This was an exercice in my functional analysis course: Let $\Omega = B(0,1) \subset \mathbb R^N$, $N \ge 3$, and let $u \in C^\infty(\Omega \backslash \{0\})$ be a harmonic function such that $$\lim_{x \to 0} \frac{u(x)}{|x|^{2 - N}} = 0.$$ Under these hypothesis, I must prove that there exists a harmonic function $v \in C^\infty(\Omega)$ such that $v = u$ on $\Omega\backslash \{0\}$, but I really do not see how I should do that. At some point I thought that I could try with Weyl Lemma that states the following:
Let $u \in L^1_{loc}(\mathbb R^n)$ with $\Delta u = 0$ in the sens of distributions. Then there exists $v \in C^2(\mathbb R^n)$ with $u = v$ a.e. and $\Delta v = 0$.
But as nothing ensure me that $u \in L^1_{loc}$ so... Moreover I do not use the fact that $u(x)/|x|^{2 - N}$ goes to zero. Maybe do I have to construct explicitly the function $v$ ? I am really struggling with that, any help is welcome!

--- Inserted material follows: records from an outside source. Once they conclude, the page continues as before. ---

Lemma shm_do_dt_keeps q s :
  shm_wf n s -> keeps (polite REQ_SHMDT q s) s (snd (shm_do_dt E q s)).
Proof.
  intros Hwf. unfold shm_do_dt, polite.
  destruct (shm_find s (rq_id q)) as [[k x]|] eqn:Ef; [|by apply keeps_refl].
  apply shm_find_Some in Ef as [Hk _]. cbn [snd].
  pose proof (swf_segs n s Hwf k x Hk) as [H1 H2 H3 H4 H5 H6].
  unfold STEPS_MAX in Hn. unfold cap_max in *.
  destruct (att_del_rows n (rq_pid q) (g_att x) ltac:(lia) H4) as (D1 & D2 & D3).
  set (z := if g_nattch x =? 0 then 0 else g_nattch x - 1).
  assert (Hz : 0 <= z <= n) by (unfold z; destruct (Z.eqb_spec (g_nattch x) 0); lia).
  assert (Hl : (length (shm_att_del (rq_pid q) (g_att x)) <= length (g_att x))%nat).
  { unfold shm_att_del. destruct (att_row _ _ _) as [[i r]|] eqn:Er; [|done]. case_if.
    - pose proof (att_row_spec (rq_pid q) (g_att x) 0) as Hs. rewrite Er in Hs.
      destruct Hs as (m & -> & Hm & _). cbn [Nat.add]. rewrite (drop_row_length _ _ _ Hm). lia.
    - by rewrite length_insert. }
  assert (Hacct : rq_pid q ∈ a_pid <$> g_att x -> accounted x ->
    z = total (shm_att_del (rq_pid q) (g_att x))).
  { intros Hp Hx. unfold accounted in Hx. rewrite (D2 Hp). unfold z.
    pose proof (total_nonneg _ (rows_ok_nonneg _ _ D1)) as Ht. rewrite (D2 Hp) in Ht.
    destruct (Z.eqb_spec (g_nattch x) 0); lia. }
  case_if.
  - split; [|by auto with shm]. apply wf_free. eapply shm_wf_le; [|exact Hwf]. lia.
  - split; [|intros Hp Hs; apply acct_put; [done|]; apply Hacct;
      [by eapply Hp|by eapply (proj2 Hs)]].
    eapply wf_put; [eapply shm_wf_le; [|exact Hwf]; lia|exact Hk| |done|by left].
    split; simpl; try done; [lia|eapply rows_ok_le; [|exact D1]; lia|unfold cap_max; lia|].
    intros Hr. simpl in Hr, Eif. rewrite Hr in Eif. bprop. destruct (H6 Hr) as (? & _ & ?).
    split; [done|]. split; [|done]. simpl. naive_solver.
Qed.

Lemma reclaim_keeps s k x x0 :
  shm_wf n s -> has_slot (sh_seg s) k x0 -> seg_pre n x ->
  g_shmid x = g_shmid x0 -> g_key x = g_key x0 \/ g_key x = 0 ->
  (accounted x0 -> accounted x) ->
  keeps True s (shm_reclaim_seg E k x s).
Proof.
  intros Hwf Hk Hx Hid Hkey Ha. split.
  - eapply shm_wf_le; [|by eapply (reclaim_seg_wf E n Hn)]. lia.
  - intros _ Hs. rewrite shm_reclaim_seg_eq. case_if; [by apply acct_free|].
    apply acct_put; [done|]. apply (reclaimed_spec E n Hn x Hx), Ha. by eapply (proj2 Hs).
Qed.

Lemma reclaim_all_acct : forall l i s,
  shm_wf n s -> (forall j x, l !! j = Some (Some x) -> has_slot (sh_seg s) (i + j) x) ->
  acct s -> acct (reclaim_all_loop E l i s).
Proof.
  induction l as [|[x|] l IH]; intros i s Hwf Hl Hs; cbn [reclaim_all_loop]; [done|..].
  - pose proof (Hl 0%nat x eq_refl) as Hx. rewrite Nat.add_0_r in Hx.
    pose proof (seg_ok_pre _ _ (swf_segs n s Hwf i x Hx)) as Hp.
    apply IH.
    + by eapply reclaim_seg_wf; [done|done|exact Hx|done|done|left].
    + intros j y Hj. specialize (Hl (S j) y Hj). rewrite Nat.add_succ_r in Hl.
      rewrite shm_reclaim_seg_eq. unfold has_slot. case_if; simpl;
        rewrite list_lookup_insert_ne by lia; done.
    + by apply (reclaim_keeps s i x x Hwf Hx Hp eq_refl (or_introl eq_refl)); auto.
  - apply IH; [done| |done]. intros j y Hj. specialize (Hl (S j) y Hj).
    by rewrite Nat.add_succ_r in Hl.
Qed.

Lemma reclaim_all_keeps s : shm_wf n s -> keeps True s (shm_reclaim_all E s).
Proof.
  intros Hwf. split; [|intros _; by apply reclaim_all_acct].
  eapply shm_wf_le; [|by apply (reclaim_all_wf E n Hn)]. lia.
Qed.

Lemma shm_stat_after_keeps s k x r :
  shm_wf n s -> has_slot (sh_seg s) k x -> keeps True s (snd (shm_stat_after E k x r s)).
Proof.
  intros Hwf Hk. unfold shm_stat_after.
  assert (H : keeps True s (shm_reclaim_seg E k x s)).
  { eapply reclaim_keeps; eauto. by apply seg_ok_pre, (swf_segs n s Hwf k). }
  by destruct (sh_seg _ !! k) as [[]|].
Qed.

Lemma set_keeps s k x mode uid gid ctime :
  shm_wf n s -> has_slot (sh_seg s) k x ->
  keeps True s (put_seg k (Some (seg_perm x
    (Z.lor (Z.ldiff (g_mode x) 511) (Z.land mode 511)) uid gid ctime)) s).
Proof.
  intros Hwf Hk. pose proof (swf_segs n s Hwf k x Hk) as [H1 H2 H3 H4 H5 H6]. split.
  - apply (shm_wf_le n); [lia|]. eapply wf_put; [done|exact Hk| |done|by left].
    split; try done. intros Hr. destruct (H6 Hr) as (? & ? & ?).
    split; [done|]. split; [done|]. by apply set_mode_dest.
  - intros _ Hs. apply acct_put; [done|]. by apply (proj2 Hs k x Hk).
Qed.

Lemma doom_keeps s k x :
  shm_wf n s -> has_slot (sh_seg s) k x -> keeps True s (shm_reclaim_seg E k (seg_doom x) s).
Proof.
  intros Hwf Hk. pose proof (swf_segs n s Hwf k x Hk) as [H1 H2 H3 H4 H5 H6].
  eapply reclaim_keeps; [done|exact Hk| |done|by right|done].
  split; try done. intros _. split; [done|]. apply doom_mode_dest.
Qed.

Lemma shm_do_ctl_keeps q s : shm_wf n s -> keeps True s (snd (shm_do_ctl E K q s)).
Proof.
  intros Hwf. unfold shm_do_ctl. case_if.
  { pose proof (reclaim_all_keeps s Hwf) as H.
    by destruct (shm_info_loop K _ _ _ _ _) as [[]]. }
  case_if.
  { case_if; [by apply keeps_refl|].
    destruct (sh_seg s !! _) as [[x|]|] eqn:Ex; try by apply keeps_refl.
    case_if; [by apply keeps_refl|]. by apply shm_stat_after_keeps. }
  destruct (shm_find s (rq_id q)) as [[k x]|] eqn:Ef; [|by apply keeps_refl].
  apply shm_find_Some in Ef as [Hk _].
  repeat (case_if; cbn [snd]); try by apply keeps_refl.
  - by apply shm_stat_after_keeps.
  - by apply set_keeps.
  - by apply doom_keeps.
Qed.

Lemma bind_loop_sock m : forall i first, 0 <= bind_loop K m i first <= ASHV_SOCK_MAX.
Proof.
  induction m as [|m IH]; intros i first; cbn [bind_loop]; [done|].
  pose proof (Z.mod_pos_bound (first + i) ASHV_SOCK_MAX ltac:(done)).
  repeat case_if; try done; lia.
Qed.

Lemma ashv_bind_wf s : shm_wf n s -> shm_wf n (ashv_bind K s).
Proof.
  intros Hwf. unfold ashv_bind. case_if; [done|]. destruct Hwf.
  split; cbn [sh_seg sh_next_seq sh_sock]; try assumption.
  case_if; [apply bind_loop_sock|unfold ASHV_SOCK_MAX; lia].
Qed.

(** The table with an id that is in none of its slots, and the id's fate. *)
Lemma shm_alloc_id_spec s id s' :
  shm_wf n s -> shm_alloc_id s = (id, s') ->
  sh_seg s' = sh_seg s /\ sh_mem s' = sh_mem s /\ shm_wf n s' /\ id_ok id /\
  (forall k x, has_slot (sh_seg s) k x -> g_shmid x <> id).
Proof.
  intros Hwf. unfold shm_alloc_id. pose proof Hwf as [Hl Hs Hi Hks Hq Ho].
  pose proof (shm_id_loop_spec _ (sh_seg s) Ho (SHM_SEG_MAX * 4) _ Hq) as H.
  pose proof (shm_id_loop_finds (SHM_SEG_MAX * 4) (sh_seg s) _ _ Ho Hq
    ltac:(rewrite Hl; unfold SHM_SEG_MAX; lia) ltac:(by vm_compute)) as Hf.
  set (tries := (SHM_SEG_MAX * 4)%nat) in *. clearbody tries.
  destruct (shm_id_loop _ _ _ _) as [id' next]. intros [= <- <-].
  destruct H as [Hnx [[Hid Hnone]|[? _]]]; [|done].
  split; [done|]. split; [done|]. split; [by split|]. split; [done|].
  intros k x Hk Heq. pose proof (find_used_None _ _ _ _ Hnone Hk). by bprop.
Qed.

Lemma ashv_bind_seg s : sh_seg (ashv_bind K s) = sh_seg s /\ sh_mem (ashv_bind K s) = sh_mem s.
Proof. unfold ashv_bind. by case_if. Qed.

(** A segment is made, or the table is as it was. *)
Lemma shm_create_spec q s :
  shm_wf n s ->
  (rq_key q <> 0 -> forall k x, has_slot (sh_seg s) k x -> g_key x <> rq_key q) ->
  keeps True s (snd (shm_create E K q s)) /\
  (rq_size q <> 0 -> rq_size q <= 0x7fffffffffffffff - (k_page K - 1) ->
   is_Some (find_free (sh_seg s)) -> is_Some (k_backing K (rq_size q)) ->
   0 < fst (shm_create E K q s) /\
   exists k x, shm_find (snd (shm_create E K q s)) (fst (shm_create E K q s)) = Some (k, x) /\
     sh_seg s !! k = Some None /\ g_key x = rq_key q /\ g_size x = rq_size q /\
     g_nattch x = 0 /\ g_att x = []).
Proof.
  intros Hwf Hkey. unfold shm_create. case_if.
  { split; [by apply keeps_refl|]. bprop. lia. }
  destruct (find_free (sh_seg s)) as [slot|] eqn:Efree;
    [|split; [by apply keeps_refl|by intros ? ? []]].
  destruct (ashv_bind_seg s) as [B1 B2]. pose proof (ashv_bind_wf s Hwf) as Hwf1.
  destruct (shm_alloc_id (ashv_bind K s)) as [id s2] eqn:Ea.
  destruct (shm_alloc_id_spec _ _ _ Hwf1 Ea) as (A1 & A2 & Hwf2 & Hid & Hnew).
  pose proof (proj1 Hid) as Hpos. rewrite (proj2 (Z.ltb_ge id 0)) by lia.
  assert (Hacct : acct s -> acct s2) by (unfold acct; by rewrite A1, A2, B1, B2).
  destruct (k_backing K (rq_size q)) as [[fd path]|]; cbn [fst snd].
  2: { split; [|by intros ? ? ? []]. split; [|by auto]. apply (shm_wf_le n); [lia|done]. }
  rewrite <-B1, <-A1 in *. set (x := Seg _ _ _ _ _ _ _ _ _ _ _ _ _ _ _ _ _ _ _).
  assert (Hok : shm_wf n (put_seg slot (Some x) s2)).
  { apply wf_new; [done| |done|done].
    apply orb_false_iff in Eif as [Hsz%Z.eqb_neq _].
    split; [done|done|simpl; lia| |simpl; unfold cap_max; lia|done].
    split; simpl; [constructor|constructor|lia]. }
  split; [split|].
  - by apply (shm_wf_le n); [lia|].
  - intros _ Hs. by apply acct_put; [auto|].
  - intros _ _ _ _. split; [done|]. exists slot, x. split; [|by apply find_free_Some in Efree].
    apply (shm_find_slot n _ slot x Hok). apply find_free_Some, lookup_lt_Some in Efree.
    unfold has_slot. simpl. by rewrite list_lookup_insert_eq.
Qed.

Lemma shm_do_get_keeps q s : shm_wf n s -> keeps True s (snd (shm_do_get E K q s)).
Proof.
  intros Hwf. unfold shm_do_get. case_if.
  - destruct (find_used _ (sh_seg s)) as [[k x]|] eqn:Ef.
    + repeat case_if; by apply keeps_refl.
    + case_if; [by apply keeps_refl|]. apply shm_create_spec; [done|].
      intros _ k x Hk Heq. pose proof (find_used_None _ _ _ _ Ef Hk). by bprop.
  - apply shm_create_spec; [done|]. bprop. by rewrite Eif.
Qed.

Lemma shm_serve_keeps op q s :
  shm_wf n s -> keeps (polite op q s) s (snd (shm_serve E K op q s)).
Proof.
  intros Hwf. destruct op; cbn [shm_serve polite].
  - pose proof (shm_do_get_keeps q s Hwf) as H. by destruct (shm_do_get E K q s).
  - pose proof (shm_do_at_keeps q s Hwf) as H. by destruct (shm_do_at E K q s) as [[[] ?] ?].
  - pose proof (shm_do_dt_keeps q s Hwf) as H. by destruct (shm_do_dt E q s).
  - pose proof (shm_do_fork_keeps q s Hwf) as H. by destruct (shm_do_fork E K q s).
  - pose proof (shm_do_ctl_keeps q s Hwf) as H. by destruct (shm_do_ctl E K q s) as [[] ?].
Qed.
End Requests.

Let $v$ solve the Dirichlet problem in $\Omega$ with $v=u$ on its boundary. Let $g(x)=\lvert x \rvert^{2-N}$. Then $g$ is positive and harmonic on $\Omega\setminus\{0\}$. If $w=\left(u-v\right)/g$ we have $w=0$ on $\partial \Omega$ and $\lim_{x \to 0}w(x)=0$. Also $ 0=\Delta\!\left(u-v\right)/g=\Delta w+\left(2/g\right)\sum_{i}g_{x_{i}}w_{x{i}}$ so the maximum principle applies to $w$.
For any $y\in\Omega\setminus\{0\}$ and $\epsilon >0$ there exists $r\le \lvert y\rvert$ such that $\lvert w\rvert \le \epsilon$ on $\partial B(0,r)$ and therefore by the maximum principle applied to $\Omega\setminus B(0,r)$ we have $\lvert w(y)\rvert \le \epsilon$. Therefore $w=0$ throughout its domain.